Lower Parel, Mumbai: One Square Mile of India
Once home to cotton mills, Lower Parel has undergone a radical transformation.
The mills are long gone, and only the odd chimney remains, silhouetted against a skyline dotted with shiny new skyscrapers.
They have been replaced with premium housing, or luxury malls like Phoenix Mills. Now it's a fashionable neighbourhood, with new businesses and financial institutions, and artists and musicians setting up in trendy hang outs.
Many of the new construction stands right next to decrepit housing or slums. Everywhere there are working cranes and cement, as building work carries on relentlessly. Both in Mumbai and the rest of India, this is the sign of a nation reborn, emerging as an economic superpower.
Back in the 18th and 19th Centuries, the area was an upmarket one, home to British residents. After cholera struck in the late 19th Century, they moved out, and the mills moved in. With 300 lakes in the neighbourhood, the area was the ideal site for coal-powered mills, which needed an abundant supply of water. Following a long strike in the 1980s, the mills shut down, and with them went most of the jobs.
Mumbai has always been short of space, and with so much prime land up for grabs, the developers moved in. In the last 20 years, the area first crept - and then leaped - upmarket.
Now it is a hip-and-happening suburb of Mumbai. Many of the big financial institutions like HDFC bank, one of India's largest, have their headquarters here. But as Paresh Sukthankar, executive director of HDFC, and one of those responsible for its move to the area 10 years ago recalls, "it was far from a must-have business address in those days".
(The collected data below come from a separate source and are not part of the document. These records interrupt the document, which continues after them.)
(* ===== verification/MmioRegs.v ===== *)
(** The register map and the command set of the hash accelerator (src/lms_mmio.h). *)

From S2P Require Import Prelude Types.

(** Version words of the VERSION register. *)
Definition LMS_MMIO_VERSION_0_1 : Z := 0x00000001.
Definition LMS_MMIO_VERSION_0_2 : Z := 0x00000002.
Definition LMS_MMIO_VERSION_0_3 : Z := 0x00000003.
Definition LMS_MMIO_VERSION_0_4 : Z := 0x00000004.
Definition LMS_MMIO_VERSION_0_5 : Z := 0x00000005.
Definition LMS_MMIO_VERSION_0_6 : Z := 0x00000006.
Definition LMS_MMIO_VERSION_0_7 : Z := 0x00000007.

(** Capability bits. *)
Definition LMS_MMIO_CAP_SHA256 : Z := 1 .<< 0.
Definition LMS_MMIO_CAP_HASH_ONCE : Z := 1 .<< 1.
Definition LMS_MMIO_CAP_CHAIN : Z := 1 .<< 2.
Definition LMS_MMIO_CAP_DERIVE_CHAIN : Z := 1 .<< 3.
Definition LMS_MMIO_CAP_INSECURE_TEST_MODE : Z := 1 .<< 4.
Definition LMS_MMIO_CAP_LMOTS_KEYGEN : Z := 1 .<< 5.
Definition LMS_MMIO_CAP_LMOTS_SIGN : Z := 1 .<< 6.
Definition LMS_MMIO_CAP_LMOTS_VERIFY : Z := 1 .<< 7.
Definition LMS_MMIO_CAP_SIM_MC : Z := 1 .<< 8.
Definition LMS_MMIO_CAP_WRAP : Z := 1 .<< 9.
Definition LMS_MMIO_CAP_HMAC_KSTATE : Z := 1 .<< 10.
Definition LMS_MMIO_CAP_LMOTS_KEYGEN_LEAF : Z := 1 .<< 11.
Definition LMS_MMIO_CAP_SHAKE256 : Z := 1 .<< 12.
Definition LMS_MMIO_CAP_D_INTR_CHAIN : Z := 1 .<< 13.
Definition LMS_MMIO_CAP_MSG_Q_COEF : Z := 1 .<< 14.
Definition LMS_MMIO_CAP_STATE_COMMIT : Z := 1 .<< 15.
Definition LMS_MMIO_CAP_PROBE_REQUIRED : Z := LMS_MMIO_CAP_SHA256.
Definition LMS_MMIO_CAP_V0_REQUIRED : Z := LMS_MMIO_CAP_SHA256 .| LMS_MMIO_CAP_HASH_ONCE .| LMS_MMIO_CAP_CHAIN.

(** Register offsets. *)
Definition LMS_MMIO_REG_VERSION : Z := 0x000.
Definition LMS_MMIO_REG_CAPABILITY : Z := 0x004.
Definition LMS_MMIO_REG_COMMAND : Z := 0x008.
Definition LMS_MMIO_REG_CONTROL : Z := 0x00c.
Definition LMS_MMIO_REG_STATUS : Z := 0x010.
Definition LMS_MMIO_REG_ERROR : Z := 0x014.
Definition LMS_MMIO_REG_INPUT_LENGTH : Z := 0x018.
Definition LMS_MMIO_REG_OUTPUT_LENGTH : Z := 0x01c.
Definition LMS_MMIO_REG_CYCLE_COUNT : Z := 0x020.
Definition LMS_MMIO_REG_ARG_Q : Z := 0x024.
Definition LMS_MMIO_REG_ARG_I : Z := 0x028.
Definition LMS_MMIO_REG_ARG_START : Z := 0x02c.
Definition LMS_MMIO_REG_ARG_STEPS : Z := 0x030.
Definition LMS_MMIO_REG_ARG_KEY : Z := 0x034.
Definition LMS_MMIO_REG_TASK_ADDR : Z := 0x038.
Definition LMS_MMIO_REG_TASK_DATA : Z := 0x03c.
Definition LMS_MMIO_REG_IDENTIFIER : Z := 0x040.
Definition LMS_MMIO_REG_SIM_MC : Z := 0x060.
Definition LMS_MMIO_REG_ARG_LEAF_NODE : Z := 0x050.
Definition LMS_MMIO_REG_SEED : Z := 0x080.
Definition LMS_MMIO_REG_WRAPPED : Z := 0x0a0.
Definition LMS_MMIO_REG_KWRAP : Z := 0x0e0.
Definition LMS_MMIO_REG_INPUT : Z := 0x100.
Definition LMS_MMIO_REG_OUTPUT : Z := 0x200.

(** Commands. *)
Definition LMS_MMIO_CMD_HASH_ONCE : Z := 1.
Definition LMS_MMIO_CMD_CHAIN : Z := 2.
Definition LMS_MMIO_CMD_SEED_LOAD : Z := 3.
Definition LMS_MMIO_CMD_DERIVE_CHAIN : Z := 4.
Definition LMS_MMIO_CMD_DERIVE_RANDOMIZER : Z := 5.
Definition LMS_MMIO_CMD_LMOTS_KEYGEN : Z := 6.
Definition LMS_MMIO_CMD_LMOTS_SIGN : Z := 7.
Definition LMS_MMIO_CMD_LMOTS_VERIFY : Z := 8.
Definition LMS_MMIO_CMD_LMOTS_KEYGEN_LEAF : Z := 14.
Definition LMS_MMIO_CMD_LMOTS_VERIFY_LEAF : Z := 15.
Definition LMS_MMIO_CMD_MC_STEP : Z := 16.
Definition LMS_MMIO_CMD_MC_LOAD : Z := 17.
Definition LMS_MMIO_CMD_WRAP_SEED : Z := 18.
Definition LMS_MMIO_CMD_UNWRAP_SEED : Z := 19.
Definition LMS_MMIO_CMD_HMAC_KSTATE : Z := 20.
Definition LMS_MMIO_CMD_STATE_COMMIT : Z := 21.
Definition LMS_MMIO_CMD_D_INTR_CHAIN : Z := 24.
Definition LMS_MMIO_CMD_HASH_ONCE_RAM : Z := 25.
Definition LMS_MMIO_CMD_MSG_Q_COEF : Z := 26.
Definition LMS_MMIO_CMD_SEED_WRITE_SAFE : Z := 28.

(** Wrapped seed and key slots. *)
Definition LMS_MMIO_WRAPPED_LEN : Z := 48.
Definition LMS_MMIO_KEY_SEED : Z := 0.
Definition LMS_MMIO_KEY_KWRAP : Z := 1.
Definition LMS_MMIO_KEY_KSTATE : Z := 2.

(** Bits of CONTROL and STATUS. *)
Definition LMS_MMIO_CTRL_START : Z := 1 .<< 0.
Definition LMS_MMIO_CTRL_CLEAR : Z := 1 .<< 1.
Definition LMS_MMIO_STATUS_BUSY : Z := 1 .<< 0.
Definition LMS_MMIO_STATUS_DONE : Z := 1 .<< 1.
Definition LMS_MMIO_STATUS_ERROR : Z := 1 .<< 2.

(** Codes of the ERROR register. *)
Definition LMS_MMIO_HW_ERR_NONE : Z := 0.
Definition LMS_MMIO_HW_ERR_UNSUPPORTED_COMMAND : Z := 1.
Definition LMS_MMIO_HW_ERR_BUSY : Z := 2.
Definition LMS_MMIO_HW_ERR_INPUT_LENGTH : Z := 3.
Definition LMS_MMIO_HW_ERR_OUTPUT_LENGTH : Z := 4.
Definition LMS_MMIO_HW_ERR_CHAIN_INDEX : Z := 5.
Definition LMS_MMIO_HW_ERR_CHAIN_RANGE : Z := 6.
Definition LMS_MMIO_HW_ERR_CONTROL : Z := 7.
Definition LMS_MMIO_HW_ERR_INTERNAL : Z := 15.

(** Sizes and the layout of the task RAM. *)
Definition LMS_MMIO_OUTPUT_LEN : Z := 32.
Definition LMS_MMIO_MAX_INPUT : Z := 128.
Definition LMS_MMIO_HASH_ONCE_RAM_MAX : Z := 2048.
Definition LMS_MMIO_MAX_COEFFICIENTS : Z := LMS_MAX_OTS_P.
Definition LMS_MMIO_MAX_CHAIN_BYTES : Z := LMS_MAX_OTS_P * LMS_N.
Definition LMS_MMIO_TASK_CHAIN_WORD_BASE : Z := 32.
Definition LMS_MMIO_REG_ARG_W : Z := 0x054.
Definition LMS_MMIO_TASK_STREAM_BASE : Z := 32.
It doesn't end with finance. Lower Parel has also become a cultural beacon for the city. Trendy nightspots like the Blue Frog club have paved the way for galleries, design houses, restaurants and shops.
They have come and based themselves in the architecturally striking surroundings of the renovated mills. For Srila Chatterjee, one of the founders of Blue Frog, it was a moment to create something new here, with the design of the club, "where La Scala meets the mills".
Throughout the change, one institution has stood steady, bridging the gap between the old and the new residents of Lower Parel.
Tata Memorial Cancer Hospital was set up by philanthropist Sir Dorabji Tata in 1941. For Dr Badwe, director of the hospital, this is the only place which treats the "the rich, the poor and the middle class". With its new wing for private patients, and the heaving general wards with free treatment for poor patients, this hospital serves patients from around the country.
As Lower Parel is transformed into a socially and commercially desirable address, the changes here mirror the story of urban India.